Lawrence Berkeley National Laboratory
Interfacial Assembly Inspired by Marine Mussels and Antifouling Effects of Polypeptoids: A Neutron Reflection Study.
- Author(s): Pan, Fang
- Aaron Lau, King Hang
- Messersmith, Phillip B
- Lu, Jian R
- Zhao, Xiubo
- et al.
Published Web Locationhttps://doi.org/10.1021/acs.langmuir.0c02247
Polypeptoid-coated surfaces and many surface-grafted hydrophilic polymer brushes have been proven efficient in antifouling-the prevention of nonspecific biomolecular adsorption and cell attachment. Protein adsorption, in particular, is known to mediate subsequent cell-surface interactions. However, the detailed antifouling mechanism of polypeptoid and other polymer brush coatings at the molecular level is not well understood. Moreover, most adsorption studies focus only on measuring a single adsorbed mass value, and few techniques are capable of characterizing the hydrated in situ layer structure of either the antifouling coating or adsorbed proteins. In this study, interfacial assembly of polypeptoid brushes with different chain lengths has been investigated in situ using neutron reflection (NR). Consistent with past simulation results, NR revealed a common two-step structure for grafted polypeptoids consisting of a dense inner region that included a mussel adhesive-inspired oligopeptide for grafting polypeptoid chains and a highly hydrated upper region with very low polymer density (molecular brush). Protein adsorption was studied with human serum albumin (HSA) and fibrinogen (FIB), two common serum proteins of different sizes but similar isoelectric points (IEPs).
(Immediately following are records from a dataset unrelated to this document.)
(** An extensible file of two samples, with a chunk before and one after the format. *)
Lemma wave_init_correct_witness :
  let T := {| words_bigendian := false |} in
  let N := {| nan_to_float := id; nan_to_double := id |} in
  ∃ pf', wave_init 4 (open_file T N (riff_bytes sample_wave)) = Some (Ok tt, pf') ∧ PcmFile.source_format pf' = PCM_SAMPLE_FMT_S24 ∧
    PcmFile.channels pf' = 2 ∧ PcmFile.data_start pf' = 88 ∧ PcmFile.samples pf' = 2.
Proof.
  intros T N. assert (Hb : Forall byte (riff_bytes sample_wave)) by (unfold byte; vm_compute; repeat constructor; discriminate).
  destruct (wave_init_correct sample_wave (open_file T N (riff_bytes sample_wave)) PCM_SAMPLE_FMT_S24 4)
    as (pf' & Hrun & Hok & _ & Hf & _ & Hc & _ & _ & _ & _ & Hd & _ & Hs & _).
  - apply open_file_input; [done|by vm_compute].
  - apply sample_wave_ok.
  - split; [repeat constructor|split; [by vm_compute|repeat constructor]].
  - by vm_compute.
  - by right.
  - simpl. lia.
  - by vm_compute.
  - done.
  - simpl. lia.
  - exists pf'. split; [exact Hrun|]. split; [exact Hf|]. split; [exact Hc|]. split; [rewrite Hd; by vm_compute|].
    rewrite Hs, (so_align _ Hok), Hf, Hc. by vm_compute.
Defined.
(** ValueError on an all-nan slice. *)
Definition nanargmax (l : list (option Q)) : res nat :=
  match nanmax l with
  | Some (i, _) => Ok i
  | None => Raise ValueError
  end.

Definition nanargmin (l : list (option Q)) : res nat :=
  match nanmin l with
  | Some (i, _) => Ok i
  | None => Raise ValueError
  end.

(** [share[i] += d] *)
Fixpoint add_at (i : nat) (d : Q) (share : list (option Q)) : list (option Q) :=
  match share, i with
  | [], _ => []
  | s :: share', O => option_map (fun q => q + d) s :: share'
  | s :: share', S i' => s :: add_at i' d share'
  end.

(** [(np.nan_to_num(ratio) * np.nan_to_num(share)).sum()] *)
Fixpoint weighted_sum (ratio share : list (option Q)) : Q :=
  match ratio, share with
  | r :: ratio', s :: share' =>
      nan_to_num r * nan_to_num s + weighted_sum ratio' share'
  | _, _ => 0
  end.

(** The arrays of the loop and the running average. *)
Record Mix : Type := mkMix {
  share : list (option Q);
  ratio : list (option Q);
  average_ratio : Q
}.

(** One pass through the body of the [while] loop. *)
Definition adjust_step (m : Mix) : res Mix :=
  let share1 := map nan_if_zero (share m) in
  let ratio1 := mask_ratio share1 (ratio m) in
  highest_ratio <- nanargmax ratio1 ;;
  lowest_ratio <- nanargmin ratio1 ;;
  let share2 := add_at highest_ratio (- (1 # 100)) share1 in
  let share3 := add_at lowest_ratio (1 # 100) share2 in
  Ok (mkMix share3 ratio1 (weighted_sum ratio1 share3)).
(** * ETL pipeline: extraction, field normalisation and record cleaning

    A shallow embedding of [utils/extract.py], [utils/transform.py],
    [utils/load.py] and [main.py], and the properties of the pipeline
    proved over it.

    Conventions.
    - A Python [str] is a Rocq [string] holding its UTF-8 bytes.  Substring
      search, [replace] and [split] on a separator act on bytes exactly as
      they act on code points.  The character classes ([isspace], [isdigit],
      the digits of [float] and [int]) are the ASCII ones: a statement that
      rests on them is made for texts without white space or digits beyond
      ASCII ([Props.narrow_blanks], [Props.ascii_text]).
    - A Python [float] is a binary64 number, [spec_float] at precision 53 and
      maximal exponent 1024, with the operations of [SpecFloat].
    - A Python [int] is a [Z].
    - Code that can raise returns a [result]; [try ... except] is
      [try_except], which catches exactly the listed exception classes. *)

From Stdlib Require Import ZArith String Ascii List Bool Lia.
From Stdlib Require Import Floats.SpecFloat.
From stdpp Require Import base option list strings gmap pretty.

Local Open Scope string_scope.
Local Open Scope Z_scope.

(** ** Python: exceptions, strings, numbers *)

Module Py.

Inductive exn : Set :=
| ValueError
| AttributeError
| IndexError
| TypeError
| ZeroDivisionError
| OtherError.

Definition exn_eqb (a b : exn) : bool :=
  match a, b with
  | ValueError, ValueError | AttributeError, AttributeError
  | IndexError, IndexError | TypeError, TypeError
  | ZeroDivisionError, ZeroDivisionError | OtherError, OtherError => true
  | _, _ => false
  end.

Inductive result (A : Type) : Type :=
| Ok (a : A)
| Raise (e : exn).
Arguments Ok {A} a.
Arguments Raise {A} e.

Definition bind {A B} (m : result A) (k : A → result B) : result B :=
  match m with
  | Ok a => k a
  | Raise e => Raise e
  end.

Notation "x ←' m ;; k" := (bind m (fun x => k))
  (at level 100, m at next level, right associativity).
(** * Bank statement processor: extraction, merge and monthly report

    A shallow embedding of [bank_statement_processor.py]
    (class [BankStatementProcessor]) and the properties of its bank
    identification, amount parsing, field extraction, record merge and
    monthly report.

    Conventions of the embedding.
    - Python [str] values are modelled by [string]; each character is a
      code point below 256 (Latin-1), compared by code point as Python does.
    - Python [float] values are modelled by [pyfloat]: finite values are the
      exact rationals denoted by the decimal text, binary64 rounding and
      overflow are not modelled.
    - [None] is modelled by [option].
    - The [data] dictionary of the extractor has a fixed key set and is
      modelled by the record [Data]; it is mutated in place, so the
      extraction code runs in a state-and-exception monad over it. *)

From Stdlib Require Import String Ascii List Bool Arith NArith ZArith QArith Lia.
From Stdlib Require Import Sorting.Sorted Sorting.Permutation.
Import ListNotations.

Local Close Scope Q_scope.
Local Open Scope string_scope.
Local Open Scope list_scope.

(* ================================================================== *)
(** * Text primitives *)
(* ================================================================== *)

Module Text.

(** Code point of a character. *)
Definition code (c : ascii) : N := N_of_ascii c.

Definition in_range (lo hi : N) (c : ascii) : bool :=
  (lo <=? code c)%N && (code c <=? hi)%N.

(** [str.lower()] on one code point below 256: A-Z and the Latin-1
    capitals (0xC0-0xDE except the multiplication sign 0xD7) move up by
    32, every other code point is unchanged. *)
Definition lower_char (c : ascii) : ascii :=
  if in_range 65 90 c || in_range 192 214 c || in_range 216 222 c
  then ascii_of_N (code c + 32)
  else c.

Fixpoint lower (s : string) : string :=
  match s with
  | EmptyString => EmptyString
  | String c s' => String (lower_char c) (lower s')
  end.

(** [starts_with p s]: [s.startswith(p)]. *)
Fixpoint starts_with (p s : string) : bool :=
  match p, s with
  | EmptyString, _ => true
  | String _ _, EmptyString => false
  | String a p', String b s' => Ascii.eqb a b && starts_with p' s'
  end.

(** [contains needle hay]: the Python test [needle in hay]. *)
Fixpoint contains (needle hay : string) : bool :=
  starts_with needle hay ||
  match hay with
  | EmptyString => false
  | String _ hay' => contains needle hay'
  end.

(** [s.replace(c, '')] for a one-character [c]. *)
Fixpoint remove_char (c : ascii) (s : string) : string :=
  match s with
  | EmptyString => EmptyString
  | String a s' =>
      if Ascii.eqb a c then remove_char c s' else String a (remove_char c s')
  end.

(** [s.split(sep)] for a one-character separator. *)
Fixpoint split_on (sep : ascii) (s : string) : list string :=
  match s with
  | EmptyString => [EmptyString]
  | String a s' =>
      if Ascii.eqb a sep then EmptyString :: split_on sep s'
      else match split_on sep s' with
           | [] => [String a EmptyString]
           | w :: ws => String a w :: ws
           end
  end.

(** [os.path.basename]: what follows the last slash. *)
Fixpoint basename_acc (acc s : string) : string :=
  match s with
  | EmptyString => acc
  | String a s' =>
      if Ascii.eqb a "/"%char then basename_acc s' s' else basename_acc acc s'
  end.

Definition basename (path : string) : string := basename_acc path path.

(** Python truthiness of an optional string: [None] and [''] are falsy. *)
Definition truthy (o : option string) : bool :=
  match o with
  | None => false
  | Some EmptyString => false
  | Some _ => true
  end.

(** Every character of [s] passes the test [p]. *)
Fixpoint all_chars (p : ascii -> bool) (s : string) : bool :=
  match s with
  | EmptyString => true
  | String c s' => p c && all_chars p s'
  end.

(** [needle] occurs in [hay]. *)
Definition occurs (needle hay : string) : Prop :=
  exists a b, hay = (a ++ needle ++ b)%string.

(** [needle] occurs in [hay] up to letter case. *)
Definition occurs_ci (needle hay : string) : Prop :=
  exists a w b, hay = (a ++ w ++ b)%string /\ lower w = lower needle.

End Text.

(* ================================================================== *)
(** * BankIdentifier: [identify_bank] *)
(* ================================================================== *)

Module Bank.

(** The [banks] dictionary; a Python dict iterates in insertion order, so
    it is an association list. *)
Definition banks : list (string * list string) :=
  [ ("chase", ["chase"; "@chase.com"]);
    ("bank of america", ["bank of america"; "bankofamerica"; "@bofa.com"]);
    ("wells fargo", ["wells fargo"; "wellsfargo"; "@wellsfargo.com"]);
    ("citi", ["citi"; "citibank"; "@citi.com"]);
    ("capital one", ["capital one"; "capitalone"; "@capitalone.com"]) ].

(** The inner loop: does one of the identifiers occur in the lower-cased
    subject or sender? *)
Fixpoint any_identifier (identifiers : list string) (subject sender : string)
  : bool :=
  match identifiers with
  | [] => false
  | identifier :: rest =>
      if Text.contains identifier subject || Text.contains identifier sender
      then true
      else any_identifier rest subject sender
  end.

(** The outer loop over [banks.items()], returning at the first hit. *)
Fixpoint first_bank (bs : list (string * list string))
         (subject sender : string) : option string :=
  match bs with
  | [] => None
  | (bank, identifiers) :: rest =>
      if any_identifier identifiers subject sender then Some bank
      else first_bank rest subject sender
  end.

Definition identify_bank (subject sender : string) : option string :=
  let subject := Text.lower subject in
  let sender := Text.lower sender in
  match first_bank banks subject sender with
  | Some bank => Some bank
  | None =>
      if Text.contains "statement" subject then Some "unknown bank"
      else None
  end.

(** A registered bank is mentioned: one of its identifiers occurs, up to
    letter case, in the subject or in the sender. *)
Definition mentioned (b : string * list string) (subject sender : string)
  : Prop :=
  exists identifier, In identifier (snd b) /\
    (Text.occurs_ci identifier subject \/ Text.occurs_ci identifier sender).

End Bank.


(* ================================================================== *)
(** * AmountParser: [parse_amount] *)
(* ================================================================== *)

Module Amount.

(** Python floats: a finite value, an infinity or a NaN. *)
Inductive pyfloat : Type :=
| Fin (q : Q)
| Inf (negative : bool)
| NaN.

Definition zero : pyfloat := Fin 0.


Definition fneg (a : pyfloat) : pyfloat :=
  match a with
  | Fin x => Fin (- x)
  | Inf s => Inf (negb s)
  | NaN => NaN
  end.

Definition fadd (a b : pyfloat) : pyfloat :=
  match a, b with
  | Fin x, Fin y => Fin (x + y)
  | Fin _, Inf s => Inf s
  | Inf s, Fin _ => Inf s
  | Inf s, Inf t => if Bool.eqb s t then Inf s else NaN
  | _, _ => NaN
  end.

Definition fsub (a b : pyfloat) : pyfloat := fadd a (fneg b).

Definition is_digit (c : ascii) : bool := Text.in_range 48 57 c.

(** [str.isspace] below 256; it is also the set of [\s]. *)
Definition is_space (c : ascii) : bool :=
  Text.in_range 9 13 c || Text.in_range 28 32 c
  || (Text.code c =? 133)%N || (Text.code c =? 160)%N.

(** The characters [float()] strips at both ends: the ASCII blanks, and
    the two Latin-1 spaces, which it first rewrites to a blank. *)
Definition is_float_space (c : ascii) : bool :=
  Text.in_range 9 13 c || (Text.code c =? 32)%N
  || (Text.code c =? 133)%N || (Text.code c =? 160)%N.

Fixpoint lstrip (s : string) : string :=
  match s with
  | EmptyString => EmptyString
  | String c s' => if is_float_space c then lstrip s' else s
  end.

Fixpoint rstrip (s : string) : string :=
  match s with
  | EmptyString => EmptyString
  | String c s' =>
      match rstrip s' with
      | EmptyString =>
          if is_float_space c then EmptyString else String c EmptyString
      | r => String c r
      end
  end.

Definition strip (s : string) : string := rstrip (lstrip s).

(** Digit-group underscores: an underscore is accepted only between two
    digits; [prev] is the previous character of the input. *)
Fixpoint drop_underscores (prev : ascii) (s : string) : option string :=
  match s with
  | EmptyString =>
      if Ascii.eqb prev "_"%char then None else Some EmptyString
  | String c s' =>
      if Ascii.eqb c "_"%char
      then if is_digit prev then drop_underscores c s' else None
      else if Ascii.eqb prev "_"%char && negb (is_digit c) then None
           else option_map (String c) (drop_underscores c s')
  end.

Fixpoint take_digits (s : string) : string * string :=
  match s with
  | EmptyString => (EmptyString, EmptyString)
  | String c s' =>
      if is_digit c
      then let (d, r) := take_digits s' in (String c d, r)
      else (EmptyString, s)
  end.

Definition digit_val (c : ascii) : Z := Z.of_N (Text.code c - 48).

Fixpoint decimal_acc (acc : Z) (s : string) : Z :=
  match s with
  | EmptyString => acc
  | String c s' => decimal_acc (10 * acc + digit_val c) s'
  end.

Definition decimal (s : string) : Z := decimal_acc 0 s.

(** [m * 10^e] as a rational. *)
Definition scale10 (m e : Z) : Q :=
  if (0 <=? e)%Z then inject_Z (m * 10 ^ e) else m # Z.to_pos (10 ^ (- e)).

Definition take_sign (s : string) : bool * string :=
  match s with
  | String "-" r => (true, r)
  | String "+" r => (false, r)
  | _ => (false, s)
  end.

(** The exponent part: empty, or [e]/[E], an optional sign and at least
    one digit, up to the end of the text. *)
Definition parse_exponent (s : string) : option Z :=
  match s with
  | EmptyString => Some 0%Z
  | String c r =>
      if Ascii.eqb c "e"%char || Ascii.eqb c "E"%char then
        let (neg, r1) := take_sign r in
        match take_digits r1 with
        | (EmptyString, _) => None
        | (ds, EmptyString) =>
            Some (if neg then (- decimal ds)%Z else decimal ds)
        | (_, String _ _) => None
        end
      else None
  end.

(** A decimal float literal without sign. *)
Definition parse_decimal (s : string) : option Q :=
  let (ip, r1) := take_digits s in
  let (fp, r2) :=
    match r1 with
    | String "." r => take_digits r
    | _ => (EmptyString, r1)
    end in
  match (ip ++ fp)%string with
  | EmptyString => None
  | ds =>
      match parse_exponent r2 with
      | Some e => Some (scale10 (decimal ds) (e - Z.of_nat (String.length fp)))
      | None => None
      end
  end.

Definition parse_signed (s : string) : option pyfloat :=
  let (neg, r) := take_sign s in
  let l := Text.lower r in
  if String.eqb l "inf" || String.eqb l "infinity" then Some (Inf neg)
  else if String.eqb l "nan" then Some NaN
  else match parse_decimal r with
       | Some q => Some (Fin (if neg then - q else q))
       | None => None
       end.

(** [float(s)]; [None] stands for the [ValueError] it raises. *)
Definition float_of_string (s : string) : option pyfloat :=
  match drop_underscores "000"%char (strip s) with
  | Some t => parse_signed t
  | None => None
  end.

(** [parse_amount]: the [try] returns the float, the bare [except]
    returns [0.0]. *)
Definition parse_amount (amount_str : string) : pyfloat :=
  match float_of_string (Text.remove_char ","%char amount_str) with
  | Some v => v
  | None => zero
  end.

(** A digit or a grouping comma: the characters of [[\d,]]. *)
Definition grouped (c : ascii) : bool := is_digit c || Ascii.eqb c ","%char.

End Amount.

(* ================================================================== *)
(** * The regular expressions of the extractor *)
(* ================================================================== *)

Module Regex.

(** One member of a bracketed character set. *)
Inductive citem : Type :=
| Chr (c : ascii)            (* a literal character *)
| Digit                      (* \d *)
| Space.                     (* \s *)

(** What matches exactly one character. *)
Inductive atom : Type :=
| Lit (c : ascii)
| Dot                        (* any character but a line feed *)
| Class (items : list citem).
In contrast to controls, we observed higher resistance by grafted polypeptoid against adsorption of the larger FIB, especially for longer chain lengths. Changing the pH to close to the IEPs of the proteins, which generally promotes adsorption, also did not significantly affect the antifouling effect against FIB, which was corroborated by atomic force microscopy imaging. Moreover, NR enabled characterization of the in situ hydrated layer structures of the polypeptoids together with proteins adsorbed under selected conditions. While adsorption on bare SiO2 controls resulted in surface-induced protein denaturation, this was not observed on polypeptoids. Our current results therefore highlight the detailed in situ view that NR may provide for characterizing protein adsorption on polymer brushes as well as the excellent antifouling behavior of polypeptoids.